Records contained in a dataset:
=-=-=

(** X10.  An answer with [success: true] is given only with status 200,
    after exactly one outbound request which the downstream API answered
    with a truthy [ok]. *)
Theorem success_only_when_downstream_ok (w : World) hs result resp :
  Invocation w hs result ->
  fst result = Normal resp ->
  field resp "success" = VBool true ->
  statusCode resp = 200
  /\ exists q reply ok,
       outbound (snd result) = [q]
       /\ fetch w (fst q) (snd q) = Normal reply
       /\ Get reply "ok" = Normal ok
       /\ truthy ok = true.
Proof.
  intros I E S. pose proof (ends_of w hs result resp I E) as En.
  destruct En as [? ? d _ _ _| d O | d q r ok res mid O Q F G T _ _ | d details _ D].
  - discriminate S.
  - discriminate S.
  - split; [reflexivity|]. exists q, r, ok. auto.
  - discriminate S.
Qed.

(** X11.  In an answer with a body, [success] is [true] exactly when the
    status is 200; the other answers carry [success: false] and an [error]
    text, and never a [messageId]. *)
Theorem success_flag_matches_status (w : World) hs result resp :
  Invocation w hs result ->
  fst result = Normal resp ->
  body resp <> None ->
  (statusCode resp = 200 /\ field resp "success" = VBool true
   /\ field resp "message" = VString sentOk /\ hasField resp "error" = false)
  \/ (statusCode resp <> 200 /\ field resp "success" = VBool false
      /\ hasField resp "messageId" = false /\ exists msg, field resp "error" = VString msg).
Proof.
  intros I E B. pose proof (ends_of w hs result resp I E) as En.
  destruct En as [status msg d Hs _ _| d O | d q r ok res mid _ _ _ _ _ _ _
                 | d details _ [->|(text & ->)]].
  - right. cbn [statusCode]. repeat split.
    + cbn in Hs. intros ->. intuition discriminate.
    + now exists msg.
  - now contradiction B.
  - left. repeat split. destruct mid; reflexivity.
  - right. repeat split; [discriminate|now exists sendFailed].
  - right. repeat split; [discriminate|now exists sendFailed].
Qed.

(** X12.  An answer whose [error] is another text than the generic
    failure message (wrong method, missing fields, invalid email, invalid
    JSON, missing configuration, invalid chat id) was given without any
    outbound request. *)
Theorem specific_error_without_call (w : World) hs result resp msg :
  Invocation w hs result ->
  fst result = Normal resp ->
  field resp "error" = VString msg ->
  msg <> sendFailed ->
  outbound (snd result) = [].
Proof.
  intros I E F N. pose proof (ends_of w hs result resp I E) as En.
  destruct En as [status msg' d _ _ O| d O | d q r ok res mid _ _ _ _ _ _ _
                 | d details _ [->|(text & ->)]].
  - exact O.
  - exact O.
  - destruct mid; discriminate F.
  - injection F as <-. now contradiction N.
  - injection F as <-. now contradiction N.
Qed.

End Answers.

(** ** The checks before the request, handler by handler *)

Lemma Get_truthy `{Engine} (v : value) (k : str) (x : value) :
  Get v k = Normal x -> truthy x = true -> truthy v = true.
Proof.
  destruct v; simpl; intros E T; try reflexivity; try discriminate;
    injection E as <-; discriminate.
Qed.

(** The facts a checked submission puts at hand. *)
Ltac checked_facts Hc :=
  let Hn := fresh "Hn" in let He := fresh "He" in let Hy := fresh "Hy" in
  let Hm := fresh "Hm" in let Tn := fresh "Tn" in let Te := fresh "Te" in
  let Tm := fresh "Tm" in let Hr := fresh "Hr" in
  destruct Hc as [Hn He Hy Hm Tn Te Tm Hr];
  pose proof (Get_coercible _ _ _ Hn);
  pose proof (Get_truthy _ _ _ Hn Tn).

Section Checks.
Context `{Engine}.

Lemma VercelCors_post (w : World) (req : VercelCors.Request) (parsed : value) :
  VercelCors.method req = utf16 "POST" ->
  requestCarries (VercelCors.req_body req) parsed ->
  VercelCors.handler w req []
  = try_catch (VercelCors.process w parsed) VercelCors.failure corsPreamble.
Proof.
  intros Hpost Hcarries.
  assert (Hopt : str_eqb "POST" "OPTIONS" = false) by reflexivity.
  unfold VercelCors.handler. rewrite Hpost, Hopt, str_eqb_refl. cbn [negb].
  unfold try_catch, bindM at 1 2, console, emit. cbn beta iota. cbn [app].
  unfold requestCarries in Hcarries.
  destruct (VercelCors.req_body req); first [rewrite Hcarries | rewrite <- Hcarries];
    reflexivity.
Qed.

Lemma valid_checked parsed name email message company :
  ValidSubmission parsed name email message company ->
  Checked parsed (VString name) (VString email) (optionalText company) (VString message).
Proof.
  intros [Hn Hn' He He' Hc Hm Hm']. split; try assumption.
  - now apply truthy_text.
  - now apply truthy_text, email_given.
  - now apply truthy_text.
  - now apply test_email.
Qed.

(** X13.  A submission whose three required fields are given but whose
    email does not pass the check is answered by each of the four
    handlers with status 400 and the invalid-email message, and no
    outbound request is made. *)
Theorem invalid_email_rejected (w : World) parsed (name email message : value)
    evP evT rqP rqC result :
  Posted parsed evP evT rqP rqC ->
  Get parsed "name" = Normal name ->
  Get parsed "email" = Normal email ->
  Get parsed "message" = Normal message ->
  truthy name = true -> truthy email = true -> truthy message = true ->
  test emailRegex email = Normal false ->
  In result [NetlifyPlain.handler w evP []; NetlifyTopic.handler w evT [];
             VercelPlain.handler w rqP []; VercelCors.handler w rqC []] ->
  rejectsEmail result.
Proof.
  intros Hp Hn He Hm Tn Te Tm Hr Hin.
  destruct (Get_total _ _ "company" _ Hn) as (company & Hc).
  pose proof (Get_coercible _ _ _ Hn) as Hco.
  pose proof (Get_truthy _ _ _ Hn Tn) as Hobj.
  destruct Hp as [Pp [rawP [PtP PpP]] Tp [rawT [TtT TpT]] Vp Vb Cp Cb].
  simpl in Hin. destruct Hin as [<-|[<-|[<-|[<-|[]]]]].
  - unfold NetlifyPlain.handler. rewrite Pp, str_eqb_refl. run. walk.
    do 2 eexists. repeat split; reflexivity.
  - unfold NetlifyTopic.handler. rewrite Tp, str_eqb_refl. run. walk.
    do 2 eexists. repeat split; reflexivity.
  - subst parsed. unfold VercelPlain.handler. rewrite Vp, str_eqb_refl. run. walk.
    do 2 eexists. repeat split; reflexivity.
  - rewrite (VercelCors_post w rqC parsed Cp Cb).
    unfold VercelCors.process, or_else. rewrite Hobj. run. walk.
    do 2 eexists. repeat split; reflexivity.
Qed.

(** X14.  The CORS-aware handler reads the fields from [body || {}]: a
    POST whose body, once parsed, is falsy (null, undefined, false, zero,
    the empty text) is answered with status 400 and the missing-fields
    message. *)
Theorem cors_falsy_body_missing_fields (w : World) (req : VercelCors.Request) parsed :
  VercelCors.method req = utf16 "POST" ->
  requestCarries (VercelCors.req_body req) parsed ->
  truthy parsed = false ->
  rejectsMissing (VercelCors.handler w req []).
Proof.
  intros Hpost Hcarries Hfalsy.
  rewrite (VercelCors_post w req parsed Hpost Hcarries).
  unfold VercelCors.process, or_else. rewrite Hfalsy. run.
  do 2 eexists. split; [reflexivity|]. split; reflexivity.
Qed.

(** X15.  The CORS-aware handler refuses a chat id that is not a number:
    a checked submission, with both secrets set, is answered with status
    500 and the invalid-chat-id message, and no outbound request is
    made. *)
Theorem cors_chat_id_must_be_number (w : World) (req : VercelCors.Request)
    parsed name email company message :
  VercelCors.method req = utf16 "POST" ->
  requestCarries (VercelCors.req_body req) parsed ->
  Checked parsed name email company message ->
  configured w ->
  isNaN (Number (process_env w "TELEGRAM_CHAT_ID")) = true ->
  exists resp trace,
    VercelCors.handler w req [] = (Normal resp, trace)
    /\ statusCode resp = 500
    /\ body resp = Some [(utf16 "success", VBool false);
                         (utf16 "error", VString "Invalid CHAT_ID format. Must be a number.")]
    /\ outbound trace = [].
Proof.
  intros Hpost Hcarries Hc [Htok Hchat] Hnan. checked_facts Hc.
  rewrite (VercelCors_post w req parsed Hpost Hcarries).
  unfold VercelCors.process, or_else. run. walk.
  do 2 eexists. repeat split; reflexivity.
Qed.

Lemma company_text_or_falsy (dateTime : str) (name email company message : value) text :
  formatTelegramMessage dateTime name email company message = Normal text ->
  truthy company = false \/ exists c, company = VString c.
Proof.
  intros E. destruct (truthy company) eqn:T; [|now left]. right.
  destruct company as [| |b|n|c|items|props]; eauto;
    destruct (company_not_text dateTime name email _ message T eq_refl) as (e & He);
    rewrite He in E; discriminate.
Qed.

Lemma forward_outbound (w : World) url requestBody t :
  outbound (snd (try_catch (let* r := fetch_json w url requestBody in report r) (failure w) t))
  = outbound t ++ [(url, requestBody)].
Proof.
  unfold fetch_json, report, failure. run. split_paths; cbn [snd];
    rewrite ?outbound_app, ?app_nil_r; reflexivity.
Qed.

Lemma cors_outbound (w : World) (text : str) t :
  outbound (snd (try_catch (corsBlock w text) VercelCors.failure t))
  = outbound t
    ++ [(endpoint w, basePayload (VNumber (Number (process_env w "TELEGRAM_CHAT_ID"))) text)].
Proof.
  unfold corsBlock, VercelCors.sendTelegramMessage, fetch_json, VercelCors.report,
    VercelCors.failure, or_else.
  rewrite sendMessageUrl_env. run. split_paths; cbn [snd];
    rewrite ?outbound_app, ?app_nil_r; reflexivity.
Qed.

(** X16.  A checked submission whose message can be formatted, with both
    secrets set, makes each handler post exactly one request, whatever
    the downstream API then does: to the sendMessage address of the token,
    with the chat id, the formatted text, parse mode HTML and the preview
    disabled.  The three handlers without CORS pass the chat id as the
    text of the environment, unchecked (the topic-aware one adds the
    thread id); the CORS-aware one passes it as a number, and only when
    [name] and [email] are texts. *)
Theorem request_posted (w : World) parsed name email company message text
    evP evT rqP rqC :
  Posted parsed evP evT rqP rqC ->
  Checked parsed name email company message ->
  configured w ->
  formatTelegramMessage (dateTime w) name email company message = Normal text ->
  outbound (snd (NetlifyPlain.handler w evP []))
  = [(endpoint w, basePayload (process_env w "TELEGRAM_CHAT_ID") text)]
  /\ outbound (snd (NetlifyTopic.handler w evT []))
     = [(endpoint w, basePayload (process_env w "TELEGRAM_CHAT_ID") text ++ threadField w)]
  /\ outbound (snd (VercelPlain.handler w rqP []))
     = [(endpoint w, basePayload (process_env w "TELEGRAM_CHAT_ID") text)]
  /\ (isText name = true -> isText email = true ->
      isNaN (Number (process_env w "TELEGRAM_CHAT_ID")) = false ->
      outbound (snd (VercelCors.handler w rqC []))
      = [(endpoint w,
          basePayload (VNumber (Number (process_env w "TELEGRAM_CHAT_ID"))) text)]).
Proof.
  intros Hp Hc [Htok Hchat] Hfmt. checked_facts Hc.
  pose proof (sendMessageUrl_env w) as Hurl.
  destruct Hp as [Pp [rawP [PtP PpP]] Tp [rawT [TtT TpT]] Vp Vb Cp Cb].
  split; [|split; [|split]].
  - etransitivity;
      [|exact (forward_outbound w (endpoint w)
                 (basePayload (process_env w "TELEGRAM_CHAT_ID") text) [])].
    do 2 f_equal.
    unfold NetlifyPlain.handler, NetlifyPlain.sendTelegramMessage.
    rewrite Pp, str_eqb_refl. run. walk. reflexivity.
  - transitivity
      (outbound (topicWarning w)
       ++ [(endpoint w, basePayload (process_env w "TELEGRAM_CHAT_ID") text ++ threadField w)]).
    2: { unfold topicWarning.
         destruct (truthy (process_env w "TELEGRAM_TOPIC_ID")
                   && isNaN (Number (process_env w "TELEGRAM_TOPIC_ID"))); reflexivity. }
    etransitivity;
      [|exact (forward_outbound w (endpoint w)
                 (basePayload (process_env w "TELEGRAM_CHAT_ID") text ++ threadField w)
                 (topicWarning w))].
    do 2 f_equal.
    unfold NetlifyTopic.handler, NetlifyTopic.sendTelegramMessage, threadField, topicWarning.
    rewrite Tp, str_eqb_refl. run. walk.
    destruct (truthy (process_env w "TELEGRAM_TOPIC_ID")); cbn [andb negb].
    + destruct (isNaN (Number (process_env w "TELEGRAM_TOPIC_ID"))) eqn:E; walk.
      * reflexivity.
      * rewrite ?app_nil_r. reflexivity.
    + walk. rewrite ?app_nil_r. reflexivity.
  - etransitivity;
      [|exact (forward_outbound w (endpoint w)
                 (basePayload (process_env w "TELEGRAM_CHAT_ID") text) [])].
    do 2 f_equal. subst parsed.
    unfold VercelPlain.handler, VercelPlain.sendTelegramMessage.
    rewrite Vp, str_eqb_refl. run. walk. reflexivity.
  - intros Sn Se Hnum.
    destruct name as [| | | |nameText| |]; try discriminate Sn.
    destruct email as [| | | |emailText| |]; try discriminate Se.
    rewrite (VercelCors_post w rqC parsed Cp Cb).
    assert (exists logs, outbound logs = [] /\
              VercelCors.process w parsed corsPreamble = corsBlock w text logs)
      as (logs & Hlogs & Hprocess).
    { unfold VercelCors.process, corsBlock, or_else. run. walk.
      destruct (company_text_or_falsy _ _ _ _ _ _ Hfmt) as [Tc|(c & ->)].
      - walk. eexists. split; [|reflexivity]. reflexivity.
      - destruct (truthy (VString c)); cbn [callStringMethod]; walk;
          (eexists; split; [|reflexivity]; reflexivity). }
    unfold try_catch at 1. rewrite Hprocess.
    change (outbound (snd (try_catch (corsBlock w text) VercelCors.failure logs))
            = [(endpoint w,
                basePayload (VNumber (Number (process_env w "TELEGRAM_CHAT_ID"))) text)]).
    rewrite cors_outbound, Hlogs. reflexivity.
Qed.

=-=-=

▶ [What is being asked]: From the records above, copy out the line with "truthy parsed = false ->", the line with "CORS-aware handler refuses", and every line between them, word for word.

▶ [Finished exercise]:
  truthy parsed = false ->
  rejectsMissing (VercelCors.handler w req []).
Proof.
  intros Hpost Hcarries Hfalsy.
  rewrite (VercelCors_post w req parsed Hpost Hcarries).
  unfold VercelCors.process, or_else. rewrite Hfalsy. run.
  do 2 eexists. split; [reflexivity|]. split; reflexivity.
Qed.

(** X15.  The CORS-aware handler refuses a chat id that is not a number:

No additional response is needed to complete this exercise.